Prompt: As the answer, set down the lines below from the one containing "Lemma accepts_spec r" through the one containing "induction s as [|c s IH]; [split;", exactly and inclusively, and no others.

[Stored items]
+ + + + + + +

(* ===== verification/Regexp.v ===== *)
(** * Regular expressions

    The fixed patterns of the code are terms of [regex], matched by
    derivatives ([accepts]); [accepts_spec] shows that this decides the
    language of the pattern ([matches]).  Patterns that a user supplies are
    texts, for [regexp_match] of GoLib. *)

From Stdlib Require Import Ascii.
From S2P Require Import Prelude.
From S2P Require Import GoStrings.
From S2P Require Import UrlTemplate.

Inductive regex :=
| RNone
| REps
| RChar (p : ascii -> bool)
| RAlt (r1 r2 : regex)
| RSeq (r1 r2 : regex)
| RStar (r : regex).

(** ** The language *)

Inductive matches : regex -> string -> Prop :=
| m_eps : matches REps ""
| m_char p c : p c = true -> matches (RChar p) (String c "")
| m_alt_l r1 r2 s : matches r1 s -> matches (RAlt r1 r2) s
| m_alt_r r1 r2 s : matches r2 s -> matches (RAlt r1 r2) s
| m_seq r1 r2 s1 s2 : matches r1 s1 -> matches r2 s2 -> matches (RSeq r1 r2) (s1 +:+ s2)
| m_star_nil r : matches (RStar r) ""
| m_star r s1 s2 : matches r s1 -> matches (RStar r) s2 -> matches (RStar r) (s1 +:+ s2).

(** ** Matching *)

(** Sums and products that are trivial are not built. *)
Definition alt (r1 r2 : regex) : regex :=
  match r1, r2 with RNone, r => r | r, RNone => r | _, _ => RAlt r1 r2 end.
Definition seq (r1 r2 : regex) : regex :=
  match r1, r2 with RNone, _ => RNone | _, RNone => RNone | REps, r => r | _, _ => RSeq r1 r2 end.

Fixpoint nullable (r : regex) : bool :=
  match r with
  | RNone | RChar _ => false
  | REps | RStar _ => true
  | RAlt r1 r2 => nullable r1 || nullable r2
  | RSeq r1 r2 => nullable r1 && nullable r2
  end.

Fixpoint der (c : ascii) (r : regex) : regex :=
  match r with
  | RNone | REps => RNone
  | RChar p => if p c then REps else RNone
  | RAlt r1 r2 => alt (der c r1) (der c r2)
  | RSeq r1 r2 => if nullable r1 then alt (seq (der c r1) r2) (der c r2) else seq (der c r1) r2
  | RStar r1 => seq (der c r1) (RStar r1)
  end.

Fixpoint accepts (r : regex) (s : string) : bool :=
  match s with EmptyString => nullable r | String c s => accepts (der c r) s end.

(** *** Correctness *)

Lemma matches_none s : ~ matches RNone s.
Proof. inversion 1. Qed.
Lemma matches_alt r1 r2 s : matches (RAlt r1 r2) s <-> matches r1 s ∨ matches r2 s.
Proof. split; [inversion 1; auto|intros [?|?]; by constructor]. Qed.
Lemma matches_seq r1 r2 s : matches (RSeq r1 r2) s <-> exists s1 s2, s = s1 +:+ s2 ∧ matches r1 s1 ∧ matches r2 s2.
Proof. split; [inversion 1; subst; eauto|intros (s1 & s2 & -> & ? & ?); by constructor]. Qed.
Lemma matches_eps s : matches REps s <-> s = "".
Proof. split; [by inversion 1|intros ->; constructor]. Qed.
Lemma matches_char p s : matches (RChar p) s <-> exists c, s = String c "" ∧ p c = true.
Proof. split; [inversion 1; eauto|intros (c & -> & ?); by constructor]. Qed.

Lemma alt_spec r1 r2 s : matches (alt r1 r2) s <-> matches r1 s ∨ matches r2 s.
Proof.
  pose proof (matches_none s). destruct r1, r2; cbn [alt]; rewrite ?matches_alt; tauto.
Qed.
Lemma seq_spec r1 r2 s : matches (seq r1 r2) s <-> matches (RSeq r1 r2) s.
Proof.
  assert (Hl : forall r, matches (RSeq RNone r) s <-> matches RNone s).
  { intros r. rewrite matches_seq. split; [intros (? & ? & _ & H & _)|intros H]; by apply matches_none in H. }
  assert (Hr : forall r, matches (RSeq r RNone) s <-> matches RNone s).
  { intros r. rewrite matches_seq. split; [intros (? & ? & _ & _ & H)|intros H]; by apply matches_none in H. }
  assert (He : forall r, matches (RSeq REps r) s <-> matches r s).
  { intros r. rewrite matches_seq. split.
    - intros (? & ? & -> & ->%matches_eps & H). done.
    - intros H. exists "", s. split_and!; [done|constructor|done]. }
  destruct r1, r2; cbn [seq]; rewrite ?Hl, ?Hr, ?He; done.
Qed.

Lemma nullable_spec r : nullable r = true <-> matches r "".
Proof.
  induction r as [| |p|r1 IH1 r2 IH2|r1 IH1 r2 IH2|r IH]; cbn [nullable].
  - split; [done|]. by intros ?%matches_none.
  - split; [constructor|done].
  - split; [done|]. by intros (c & ? & _)%matches_char.
  - by rewrite orb_true_iff, matches_alt, IH1, IH2.
  - rewrite andb_true_iff, IH1, IH2, matches_seq. split.
    + intros [? ?]. by exists "", "".
    + intros ([|c s1] & s2 & E & ? & ?); [|by rewrite str_app_cons in E]. change ("" = s2) in E. by subst.
  - split; [constructor|done].
Qed.

Lemma star_cons r c s :
  matches (RStar r) (String c s) <-> exists s1 s2, s = s1 +:+ s2 ∧ matches r (String c s1) ∧ matches (RStar r) s2.
Proof.
  split.
  - intros H. remember (RStar r) as r' eqn:Er. remember (String c s) as t eqn:Et. revert s Et.
    induction H as [| | | | |r0|r0 s1 s2 H1 _ H2 IH2]; intros t Et; try done. injection Er as ->.
    destruct s1 as [|c' s1]; [by apply IH2|]. rewrite str_app_cons in Et. injection Et as -> <-. by exists s1, s2.
  - intros (s1 & s2 & -> & H1 & H2). rewrite <-str_app_cons. by constructor.
Qed.

Lemma der_spec c r s : matches (der c r) s <-> matches r (String c s).
Proof.
  revert s. induction r as [| |p|r1 IH1 r2 IH2|r1 IH1 r2 IH2|r IH]; intros s; cbn [der].
  - split; by intros ?%matches_none.
  - split; [by intros ?%matches_none|by intros ?%matches_eps].
  - rewrite matches_char. destruct (p c) eqn:Ep.
    + rewrite matches_eps. split; [intros ->; by exists c|]. by intros (? & [= <- ->] & _).
    + split; [by intros ?%matches_none|]. intros (? & [= <- ->] & ?). congruence.
  - by rewrite alt_spec, matches_alt, IH1, IH2.
  - assert (Hs : matches (seq (der c r1) r2) s <-> exists s1 s2, s = s1 +:+ s2 ∧ matches r1 (String c s1) ∧ matches r2 s2).
    { rewrite seq_spec, matches_seq. by setoid_rewrite IH1. }
    rewrite matches_seq. pose proof (nullable_spec r1) as Hn. destruct (nullable r1); rewrite ?alt_spec, Hs, ?IH2; split.
    + intros [(s1 & s2 & -> & ? & ?)|?]; [by exists (String c s1), s2|]. exists "", (String c s). tauto.
    + intros ([|c' s1] & s2 & E & H1 & H2); [right; change (String c s = s2) in E; by subst|]. rewrite str_app_cons in E. injection E as <- ->. left. by exists s1, s2.
    + intros (s1 & s2 & -> & ? & ?). by exists (String c s1), s2.
    + intros ([|c' s1] & s2 & E & H1 & H2); [by apply Hn in H1|]. rewrite str_app_cons in E. injection E as <- ->. by exists s1, s2.
  - rewrite seq_spec, matches_seq, star_cons. by setoid_rewrite IH.
Qed.

Lemma accepts_spec r s : accepts r s = true <-> matches r s.
Proof. revert r. induction s as [|c s IH]; intros r; cbn [accepts]; [apply nullable_spec|by rewrite IH, der_spec]. Qed.

(** ** Derived forms *)

Definition any_char : regex := RChar (fun _ => true).
Definition anything : regex := RStar any_char.
Definition lit (c : ascii) : regex := RChar (fun d => bool_decide (d = c)).
Definition opt (r : regex) : regex := RAlt REps r.
Fixpoint times (n : nat) (r : regex) : regex := match n with 0 => REps | S n => RSeq r (times n r) end.
Definition at_least (n : nat) (r : regex) : regex := RSeq (times n r) (RStar r).
Fixpoint sequence (l : list regex) : regex := match l with [] => REps | r :: l => RSeq r (sequence l) end.

Lemma anything_spec s : matches anything s.
Proof. induction s as [|c s IH]; [constructor|]. apply (m_star _ (String c "") s); [by constructor|done]. Qed.

Fixpoint str_forall (p : ascii -> bool) (s : string) : bool :=
  match s with EmptyString => true | String c s => p c && str_forall p s end.

Lemma str_forall_app p s t : str_forall p (s +:+ t) = str_forall p s && str_forall p t.
Proof. induction s as [|c s IH]; [done|]. rewrite str_app_cons. simpl. by rewrite IH, andb_assoc. Qed.

Lemma times_char n p s : matches (times n (RChar p)) s <-> str_forall p s = true ∧ String.length s = n.
Proof.
  revert s. induction n as [|n IH]; intros s; cbn [times].
  - rewrite matches_eps. split; [by intros ->|]. intros [_ ?]. by apply str_length_0.
  - rewrite matches_seq. setoid_rewrite matches_char. setoid_rewrite IH. split.
    + intros (s1 & s2 & -> & (c & -> & Hc) & Hs & <-). simpl. by rewrite Hc.
    + destruct s as [|c s]; intros [Hs Hl]; [done|]. simpl in Hs. apply andb_true_iff in Hs as [Hc Hs].
      exists (String c ""), s. split_and!; [done|by exists c|done|]. simpl in Hl. congruence.
Qed.

Lemma star_char p s : matches (RStar (RChar p)) s <-> str_forall p s = true.
Proof.
  induction s as [|c s IH]; [split; [done|constructor]|]. rewrite star_cons. setoid_rewrite matches_char. simpl. split.
  - intros (s1 & s2 & -> & (d & E & Hc) & Hx). injection E as <- ->. rewrite Hc. simpl. by apply IH.
  - intros [Hc Hs]%andb_true_iff. exists "", s. split_and!; [done|by exists c|by apply IH].
Qed.

Lemma at_least_char n p s : matches (at_least n (RChar p)) s <-> str_forall p s = true ∧ n <= String.length s.
Proof.
  unfold at_least. rewrite matches_seq. setoid_rewrite times_char. setoid_rewrite star_char. split.
  - intros (s1 & s2 & -> & [H1 <-] & H2). rewrite str_forall_app, H1, H2, str_length_app. split; [done|lia].
  - revert s. induction n as [|n IH]; intros s [Hs Hl]; [by exists "", s|]. destruct s as [|c s]; [simpl in Hl; lia|].
    simpl in Hs, Hl. apply andb_true_iff in Hs as [Hc Hs]. destruct (IH s) as (s1 & s2 & -> & [H1 Hn] & H2); [split; [done|lia]|].
    exists (String c s1), s2. simpl. rewrite Hc, H1, Hn. done.
Qed.

(** The pattern occurs somewhere. *)
Definition somewhere (r : regex) : regex := RSeq anything (RSeq r anything).
Lemma somewhere_spec r s : matches (somewhere r) s <-> exists a b c, s = a +:+ b +:+ c ∧ matches r b.
Proof.
  unfold somewhere. rewrite matches_seq. setoid_rewrite matches_seq. split.
  - intros (a & bc & -> & _ & b & c & -> & Hb & _). by exists a, b, c.
  - intros (a & b & c & -> & Hb). exists a, (b +:+ c). split_and!; [done|apply anything_spec|]. exists b, c. by split_and!; [| |apply anything_spec].
Qed.

(** ** Text that is not UTF-8

    Decoding a string yields U+FFFD for the character itself and for each
    byte that starts no valid encoding ([utf8.DecodeRuneInString]). *)
Definition byte_in (lo hi : nat) (c : ascii) : bool := bool_decide (lo ≤ nat_of_ascii c ∧ nat_of_ascii c ≤ hi).
Definition continuation (c : ascii) : bool := byte_in 128 191 c.

Fixpoint has_rune_error (s : string) : bool :=
  match s with
  | EmptyString => false
  | String a s1 =>
      if byte_in 0 127 a then has_rune_error s1
      else if byte_in 194 223 a then
        match s1 with String b s2 => if continuation b then has_rune_error s2 else true | _ => true end
      else if byte_in 224 239 a then
        match s1 with
        | String b (String c s3) =>
            let lo := if byte_in 224 224 a then 160 else 128 in
            let hi := if byte_in 237 237 a then 159 else 191 in
            if byte_in lo hi b && continuation c then
              if byte_in 239 239 a && byte_in 191 191 b && byte_in 189 189 c then true else has_rune_error s3
            else true
        | _ => true
        end
      else if byte_in 240 244 a then
        match s1 with
        | String b (String c (String d s4)) =>
            let lo := if byte_in 240 240 a then 144 else 128 in
            let hi := if byte_in 244 244 a then 143 else 191 in
            if byte_in lo hi b && continuation c && continuation d then has_rune_error s4 else true
        | _ => true
        end
      else true
  end.

Lemma ascii_no_rune_error s : str_forall (byte_in 0 127) s = true -> has_rune_error s = false.
Proof. induction s as [|c s IH]; [done|]. cbn [str_forall has_rune_error]. intros [Hc Hs]%andb_true_iff. rewrite Hc. by apply IH. Qed.

(** *** Blocks of characters *)

Lemma str_take n s : n <= String.length s -> exists a b, s = a +:+ b ∧ String.length a = n.
Proof.
  revert s. induction n as [|n IH]; intros s Hl; [by exists "", s|]. destruct s as [|c s]; simpl in Hl; [lia|].
  destruct (IH s) as (a & b & -> & Ha); [lia|]. exists (String c a), b. simpl. by rewrite Ha.
Qed.

Lemma times_block n k p s :
  matches (times n (times k (RChar p))) s <-> str_forall p s = true ∧ String.length s = n * k.
Proof.
  revert s. induction n as [|n IH]; intros s; cbn [times].
  - rewrite matches_eps. split; [by intros ->|]. intros [_ ?]. by apply str_length_0.
  - rewrite matches_seq. setoid_rewrite times_char. setoid_rewrite IH. split.
    + intros (a & b & -> & [Ha Hk] & Hb & Hn). rewrite str_forall_app, str_length_app, Ha, Hb. split; [done|lia].
    + intros [Hs Hl]. destruct (str_take k s) as (a & b & -> & Ha); [lia|]. exists a, b.
      rewrite str_forall_app in Hs. apply andb_true_iff in Hs as [? ?]. rewrite str_length_app in Hl. split_and!; [done..|lia].
Qed.

Lemma star_times r s : matches (RStar r) s <-> exists n, matches (times n r) s.
Proof.
  split.
  - intros H. remember (RStar r) as r' eqn:E. induction H as [| | | | |r0|r0 s1 s2 H1 _ H2 IH2]; try done.
    + exists 0. constructor.
    + injection E as ->. destruct IH2 as [n Hn]; [done|]. exists (S n). by constructor.
  - intros [n Hn]. revert s Hn. induction n as [|n IH]; intros s; cbn [times].
    + rewrite matches_eps. intros ->. constructor.
    + rewrite matches_seq. intros (a & b & -> & Ha & Hb). constructor; [done|by apply IH].
Qed.

Lemma at_least_block n k p s :
  matches (at_least n (times k (RChar p))) s
  <-> str_forall p s = true ∧ exists m, n <= m ∧ String.length s = m * k.
Proof.
  unfold at_least. rewrite matches_seq. setoid_rewrite star_times. setoid_rewrite times_block. split.
  - intros (a & b & -> & [Ha Hn] & m & Hb & Hm). rewrite str_forall_app, str_length_app, Ha, Hb. split; [done|].
    exists (n + m). lia.
  - intros [Hs (m & Hn & Hm)]. destruct (str_take (n * k) s) as (a & b & -> & Ha); [nia|]. exists a, b.
    rewrite str_forall_app in Hs. apply andb_true_iff in Hs as [? ?]. rewrite str_length_app in Hm.
    split_and!; [done|done|done|]. exists (m - n). split; [done|]. nia.
Qed.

+ + + + + + +

Solved exercise:
Lemma accepts_spec r s : accepts r s = true <-> matches r s.
Proof. revert r. induction s as [|c s IH]; intros r; cbn [accepts]; [apply nullable_spec|by rewrite IH, der_spec]. Qed.

(** ** Derived forms *)

Definition any_char : regex := RChar (fun _ => true).
Definition anything : regex := RStar any_char.
Definition lit (c : ascii) : regex := RChar (fun d => bool_decide (d = c)).
Definition opt (r : regex) : regex := RAlt REps r.
Fixpoint times (n : nat) (r : regex) : regex := match n with 0 => REps | S n => RSeq r (times n r) end.
Definition at_least (n : nat) (r : regex) : regex := RSeq (times n r) (RStar r).
Fixpoint sequence (l : list regex) : regex := match l with [] => REps | r :: l => RSeq r (sequence l) end.

Lemma anything_spec s : matches anything s.
Proof. induction s as [|c s IH]; [constructor|]. apply (m_star _ (String c "") s); [by constructor|done]. Qed.

Fixpoint str_forall (p : ascii -> bool) (s : string) : bool :=
  match s with EmptyString => true | String c s => p c && str_forall p s end.

Lemma str_forall_app p s t : str_forall p (s +:+ t) = str_forall p s && str_forall p t.
Proof. induction s as [|c s IH]; [done|]. rewrite str_app_cons. simpl. by rewrite IH, andb_assoc. Qed.

Lemma times_char n p s : matches (times n (RChar p)) s <-> str_forall p s = true ∧ String.length s = n.
Proof.
  revert s. induction n as [|n IH]; intros s; cbn [times].
  - rewrite matches_eps. split; [by intros ->|]. intros [_ ?]. by apply str_length_0.
  - rewrite matches_seq. setoid_rewrite matches_char. setoid_rewrite IH. split.
    + intros (s1 & s2 & -> & (c & -> & Hc) & Hs & <-). simpl. by rewrite Hc.
    + destruct s as [|c s]; intros [Hs Hl]; [done|]. simpl in Hs. apply andb_true_iff in Hs as [Hc Hs].
      exists (String c ""), s. split_and!; [done|by exists c|done|]. simpl in Hl. congruence.
Qed.

Lemma star_char p s : matches (RStar (RChar p)) s <-> str_forall p s = true.
Proof.
  induction s as [|c s IH]; [split; [done|constructor]|]. rewrite star_cons. setoid_rewrite matches_char. simpl. split.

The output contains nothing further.